#### WHAT IS BEING ASKED:
Copy each line of the entries that includes the word "GlobPiece".
--- --- ---
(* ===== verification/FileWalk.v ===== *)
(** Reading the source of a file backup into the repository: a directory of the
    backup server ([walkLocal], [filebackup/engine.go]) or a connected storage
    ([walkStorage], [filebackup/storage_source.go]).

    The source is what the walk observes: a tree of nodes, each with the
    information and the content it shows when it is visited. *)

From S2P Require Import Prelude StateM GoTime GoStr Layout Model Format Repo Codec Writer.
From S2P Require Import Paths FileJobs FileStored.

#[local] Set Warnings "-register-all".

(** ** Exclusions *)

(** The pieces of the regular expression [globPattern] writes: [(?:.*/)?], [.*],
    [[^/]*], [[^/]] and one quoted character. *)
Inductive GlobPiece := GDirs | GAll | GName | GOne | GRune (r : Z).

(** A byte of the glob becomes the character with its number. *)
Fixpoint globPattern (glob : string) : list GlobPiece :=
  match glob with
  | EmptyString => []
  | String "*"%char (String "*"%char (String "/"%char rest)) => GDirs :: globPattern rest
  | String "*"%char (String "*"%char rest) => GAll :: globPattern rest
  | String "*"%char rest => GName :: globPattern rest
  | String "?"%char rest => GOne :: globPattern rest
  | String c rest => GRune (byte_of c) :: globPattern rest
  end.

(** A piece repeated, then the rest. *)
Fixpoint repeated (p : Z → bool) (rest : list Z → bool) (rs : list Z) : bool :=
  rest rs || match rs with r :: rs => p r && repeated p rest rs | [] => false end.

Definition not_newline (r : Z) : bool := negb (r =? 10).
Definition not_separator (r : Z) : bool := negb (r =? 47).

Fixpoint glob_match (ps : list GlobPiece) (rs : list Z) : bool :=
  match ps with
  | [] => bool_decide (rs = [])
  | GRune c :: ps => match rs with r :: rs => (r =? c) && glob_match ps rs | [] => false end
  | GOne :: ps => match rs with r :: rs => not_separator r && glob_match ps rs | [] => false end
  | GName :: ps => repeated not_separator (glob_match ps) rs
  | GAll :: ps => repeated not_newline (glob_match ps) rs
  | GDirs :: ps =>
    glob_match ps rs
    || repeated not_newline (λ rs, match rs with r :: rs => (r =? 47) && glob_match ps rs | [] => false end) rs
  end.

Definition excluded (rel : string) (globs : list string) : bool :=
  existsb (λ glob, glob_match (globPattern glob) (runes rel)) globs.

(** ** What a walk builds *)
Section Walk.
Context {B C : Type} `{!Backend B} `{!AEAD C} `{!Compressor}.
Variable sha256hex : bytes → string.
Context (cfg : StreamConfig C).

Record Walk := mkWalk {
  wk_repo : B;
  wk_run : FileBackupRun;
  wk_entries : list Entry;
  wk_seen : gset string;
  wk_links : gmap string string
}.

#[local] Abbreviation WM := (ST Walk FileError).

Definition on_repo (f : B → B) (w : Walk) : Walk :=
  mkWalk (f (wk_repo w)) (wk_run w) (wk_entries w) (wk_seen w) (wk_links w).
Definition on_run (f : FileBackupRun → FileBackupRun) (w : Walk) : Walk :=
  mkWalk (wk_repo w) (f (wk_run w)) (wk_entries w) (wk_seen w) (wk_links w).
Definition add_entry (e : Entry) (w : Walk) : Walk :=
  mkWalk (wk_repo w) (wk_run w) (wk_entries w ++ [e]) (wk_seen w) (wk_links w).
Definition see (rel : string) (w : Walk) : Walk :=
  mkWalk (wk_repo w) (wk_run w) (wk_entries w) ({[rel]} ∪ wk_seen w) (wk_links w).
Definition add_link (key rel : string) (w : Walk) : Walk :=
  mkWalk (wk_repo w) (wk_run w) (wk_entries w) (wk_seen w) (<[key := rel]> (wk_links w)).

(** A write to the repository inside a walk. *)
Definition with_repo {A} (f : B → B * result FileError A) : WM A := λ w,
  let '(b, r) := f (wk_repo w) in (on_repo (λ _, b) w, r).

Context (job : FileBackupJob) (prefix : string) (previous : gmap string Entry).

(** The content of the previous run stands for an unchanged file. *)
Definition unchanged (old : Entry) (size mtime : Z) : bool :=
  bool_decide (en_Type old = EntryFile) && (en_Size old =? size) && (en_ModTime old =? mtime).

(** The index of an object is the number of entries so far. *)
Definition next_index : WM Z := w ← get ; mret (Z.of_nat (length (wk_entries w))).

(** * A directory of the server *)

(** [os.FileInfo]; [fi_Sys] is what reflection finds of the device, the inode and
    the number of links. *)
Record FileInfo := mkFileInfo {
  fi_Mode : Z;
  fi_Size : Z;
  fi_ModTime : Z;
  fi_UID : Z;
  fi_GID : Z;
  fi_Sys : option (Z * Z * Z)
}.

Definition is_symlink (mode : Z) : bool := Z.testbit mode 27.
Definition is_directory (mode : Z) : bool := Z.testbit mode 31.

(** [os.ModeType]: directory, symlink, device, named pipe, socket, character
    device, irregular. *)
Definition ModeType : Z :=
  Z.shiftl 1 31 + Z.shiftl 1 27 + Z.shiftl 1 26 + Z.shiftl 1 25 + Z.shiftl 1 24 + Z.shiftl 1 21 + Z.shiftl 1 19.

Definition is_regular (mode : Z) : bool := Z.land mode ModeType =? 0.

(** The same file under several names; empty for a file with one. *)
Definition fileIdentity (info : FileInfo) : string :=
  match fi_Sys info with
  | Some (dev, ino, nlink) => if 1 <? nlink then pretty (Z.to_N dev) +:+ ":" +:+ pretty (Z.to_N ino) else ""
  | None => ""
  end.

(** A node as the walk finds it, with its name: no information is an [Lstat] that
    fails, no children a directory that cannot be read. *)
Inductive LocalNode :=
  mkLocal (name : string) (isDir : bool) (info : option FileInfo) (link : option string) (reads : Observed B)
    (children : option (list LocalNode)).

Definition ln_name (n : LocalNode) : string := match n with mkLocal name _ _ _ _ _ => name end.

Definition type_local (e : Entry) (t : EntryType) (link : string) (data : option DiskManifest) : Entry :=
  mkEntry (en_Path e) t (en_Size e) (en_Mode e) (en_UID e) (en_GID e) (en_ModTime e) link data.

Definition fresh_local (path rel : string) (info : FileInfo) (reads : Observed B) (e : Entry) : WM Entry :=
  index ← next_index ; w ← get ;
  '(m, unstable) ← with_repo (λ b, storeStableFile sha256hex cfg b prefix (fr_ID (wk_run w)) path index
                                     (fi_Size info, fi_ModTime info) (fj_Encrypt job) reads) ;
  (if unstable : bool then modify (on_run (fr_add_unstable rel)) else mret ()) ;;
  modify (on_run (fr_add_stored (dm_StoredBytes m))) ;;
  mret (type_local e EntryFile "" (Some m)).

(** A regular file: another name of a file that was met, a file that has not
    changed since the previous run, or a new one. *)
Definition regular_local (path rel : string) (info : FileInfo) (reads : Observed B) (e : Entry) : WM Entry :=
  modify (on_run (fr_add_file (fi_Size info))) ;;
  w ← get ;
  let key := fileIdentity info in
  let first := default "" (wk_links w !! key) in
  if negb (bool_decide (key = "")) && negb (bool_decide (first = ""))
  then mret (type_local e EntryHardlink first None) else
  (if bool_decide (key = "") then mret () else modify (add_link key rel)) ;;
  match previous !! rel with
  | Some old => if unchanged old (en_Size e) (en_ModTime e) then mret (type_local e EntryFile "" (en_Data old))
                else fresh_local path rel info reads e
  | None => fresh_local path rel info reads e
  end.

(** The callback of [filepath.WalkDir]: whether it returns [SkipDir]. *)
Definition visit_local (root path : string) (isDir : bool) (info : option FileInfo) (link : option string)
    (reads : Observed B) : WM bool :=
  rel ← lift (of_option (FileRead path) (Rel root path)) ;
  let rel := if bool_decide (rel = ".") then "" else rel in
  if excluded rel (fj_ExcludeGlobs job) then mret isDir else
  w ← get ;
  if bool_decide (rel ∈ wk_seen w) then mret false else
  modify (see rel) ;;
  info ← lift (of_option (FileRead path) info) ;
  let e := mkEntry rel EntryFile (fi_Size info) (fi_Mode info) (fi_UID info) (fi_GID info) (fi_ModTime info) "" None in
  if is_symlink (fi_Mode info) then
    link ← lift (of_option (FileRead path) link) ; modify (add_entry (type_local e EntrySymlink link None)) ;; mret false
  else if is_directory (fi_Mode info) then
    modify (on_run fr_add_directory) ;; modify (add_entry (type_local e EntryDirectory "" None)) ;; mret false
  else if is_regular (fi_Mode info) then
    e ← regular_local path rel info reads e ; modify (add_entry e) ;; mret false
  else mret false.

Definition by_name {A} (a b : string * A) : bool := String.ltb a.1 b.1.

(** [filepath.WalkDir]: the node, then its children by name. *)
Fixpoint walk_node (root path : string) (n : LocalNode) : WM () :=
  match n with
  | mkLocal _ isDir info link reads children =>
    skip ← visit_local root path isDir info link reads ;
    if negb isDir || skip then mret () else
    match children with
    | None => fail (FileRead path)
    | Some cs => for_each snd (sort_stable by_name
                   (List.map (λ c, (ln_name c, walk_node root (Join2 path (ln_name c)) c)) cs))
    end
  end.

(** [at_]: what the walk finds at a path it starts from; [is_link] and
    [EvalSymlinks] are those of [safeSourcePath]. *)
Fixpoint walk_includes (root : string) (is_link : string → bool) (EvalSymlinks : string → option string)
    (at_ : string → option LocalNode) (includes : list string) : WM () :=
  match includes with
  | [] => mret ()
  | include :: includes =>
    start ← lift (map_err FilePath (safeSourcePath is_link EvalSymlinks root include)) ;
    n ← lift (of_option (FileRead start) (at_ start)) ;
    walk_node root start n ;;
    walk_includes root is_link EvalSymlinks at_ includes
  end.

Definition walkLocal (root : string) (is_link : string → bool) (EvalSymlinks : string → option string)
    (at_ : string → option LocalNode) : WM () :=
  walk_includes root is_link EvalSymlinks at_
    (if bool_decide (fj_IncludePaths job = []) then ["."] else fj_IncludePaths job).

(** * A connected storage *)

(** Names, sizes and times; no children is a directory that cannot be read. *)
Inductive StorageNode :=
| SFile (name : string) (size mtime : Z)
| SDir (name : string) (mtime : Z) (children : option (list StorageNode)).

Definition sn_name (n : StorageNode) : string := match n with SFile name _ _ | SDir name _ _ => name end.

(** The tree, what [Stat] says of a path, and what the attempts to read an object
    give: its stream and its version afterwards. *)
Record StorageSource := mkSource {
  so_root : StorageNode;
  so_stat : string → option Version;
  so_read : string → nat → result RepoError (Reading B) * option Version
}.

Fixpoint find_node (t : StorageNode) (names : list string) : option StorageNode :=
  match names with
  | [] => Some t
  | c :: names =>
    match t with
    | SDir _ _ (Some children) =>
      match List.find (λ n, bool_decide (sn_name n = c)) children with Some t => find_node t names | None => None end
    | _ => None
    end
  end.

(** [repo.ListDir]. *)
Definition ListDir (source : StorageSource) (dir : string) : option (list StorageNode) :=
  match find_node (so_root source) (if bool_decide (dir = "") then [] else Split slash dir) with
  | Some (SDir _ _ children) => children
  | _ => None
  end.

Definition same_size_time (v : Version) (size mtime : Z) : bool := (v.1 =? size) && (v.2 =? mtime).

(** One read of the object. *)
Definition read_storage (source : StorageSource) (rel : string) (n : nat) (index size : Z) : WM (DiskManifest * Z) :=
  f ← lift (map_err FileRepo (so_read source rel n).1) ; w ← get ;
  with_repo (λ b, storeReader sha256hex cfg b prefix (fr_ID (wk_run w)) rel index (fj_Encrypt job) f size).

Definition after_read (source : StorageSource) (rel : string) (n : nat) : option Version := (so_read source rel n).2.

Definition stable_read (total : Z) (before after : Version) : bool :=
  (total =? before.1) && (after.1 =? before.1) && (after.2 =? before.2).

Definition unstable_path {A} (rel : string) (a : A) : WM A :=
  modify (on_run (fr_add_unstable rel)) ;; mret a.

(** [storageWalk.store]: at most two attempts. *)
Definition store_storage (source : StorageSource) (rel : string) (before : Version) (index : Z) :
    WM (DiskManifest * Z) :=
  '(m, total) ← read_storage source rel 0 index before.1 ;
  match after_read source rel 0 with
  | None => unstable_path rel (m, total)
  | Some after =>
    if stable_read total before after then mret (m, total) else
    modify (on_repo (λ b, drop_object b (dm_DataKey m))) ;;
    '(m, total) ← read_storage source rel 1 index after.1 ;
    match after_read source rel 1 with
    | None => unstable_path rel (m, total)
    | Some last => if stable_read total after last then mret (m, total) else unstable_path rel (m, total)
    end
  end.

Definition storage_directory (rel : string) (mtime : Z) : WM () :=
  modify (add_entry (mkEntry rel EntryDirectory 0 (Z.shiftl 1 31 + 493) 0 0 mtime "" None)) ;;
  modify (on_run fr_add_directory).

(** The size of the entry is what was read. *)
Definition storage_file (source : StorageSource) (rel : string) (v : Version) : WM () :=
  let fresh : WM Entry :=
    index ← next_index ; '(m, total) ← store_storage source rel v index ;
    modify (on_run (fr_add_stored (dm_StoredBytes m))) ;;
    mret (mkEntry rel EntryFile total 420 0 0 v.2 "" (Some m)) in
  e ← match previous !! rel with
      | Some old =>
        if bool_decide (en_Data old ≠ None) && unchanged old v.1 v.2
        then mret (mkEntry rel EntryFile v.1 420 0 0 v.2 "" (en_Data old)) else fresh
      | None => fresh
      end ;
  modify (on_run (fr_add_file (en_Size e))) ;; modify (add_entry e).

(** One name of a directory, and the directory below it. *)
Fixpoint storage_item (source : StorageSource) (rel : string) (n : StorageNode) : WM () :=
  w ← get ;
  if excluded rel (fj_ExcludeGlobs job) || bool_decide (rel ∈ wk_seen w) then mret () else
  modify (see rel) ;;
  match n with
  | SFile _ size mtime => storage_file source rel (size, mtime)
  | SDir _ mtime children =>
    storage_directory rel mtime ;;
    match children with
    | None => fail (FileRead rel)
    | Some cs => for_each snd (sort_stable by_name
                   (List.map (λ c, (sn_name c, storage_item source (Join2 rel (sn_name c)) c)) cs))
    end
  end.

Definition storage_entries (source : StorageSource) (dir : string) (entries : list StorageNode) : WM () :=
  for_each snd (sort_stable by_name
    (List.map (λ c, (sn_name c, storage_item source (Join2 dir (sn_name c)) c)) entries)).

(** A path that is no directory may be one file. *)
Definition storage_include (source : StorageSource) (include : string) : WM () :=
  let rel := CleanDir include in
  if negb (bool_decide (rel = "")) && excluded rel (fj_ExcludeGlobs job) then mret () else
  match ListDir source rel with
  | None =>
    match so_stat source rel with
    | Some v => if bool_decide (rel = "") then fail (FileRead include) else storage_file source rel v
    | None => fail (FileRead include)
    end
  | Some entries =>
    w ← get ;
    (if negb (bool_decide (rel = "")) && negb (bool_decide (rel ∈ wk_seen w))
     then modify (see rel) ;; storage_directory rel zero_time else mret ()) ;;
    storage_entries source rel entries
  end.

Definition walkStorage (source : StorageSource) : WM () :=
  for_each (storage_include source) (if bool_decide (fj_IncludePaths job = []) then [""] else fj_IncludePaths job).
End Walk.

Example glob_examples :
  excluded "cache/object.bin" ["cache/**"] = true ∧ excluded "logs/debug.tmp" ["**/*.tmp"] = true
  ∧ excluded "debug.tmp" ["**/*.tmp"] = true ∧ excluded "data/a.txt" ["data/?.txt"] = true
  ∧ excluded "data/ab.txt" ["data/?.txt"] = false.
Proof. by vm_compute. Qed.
--- --- ---
#### EXPECTED ANSWER:
Inductive GlobPiece := GDirs | GAll | GName | GOne | GRune (r : Z).
Fixpoint globPattern (glob : string) : list GlobPiece :=
Fixpoint glob_match (ps : list GlobPiece) (rs : list Z) : bool :=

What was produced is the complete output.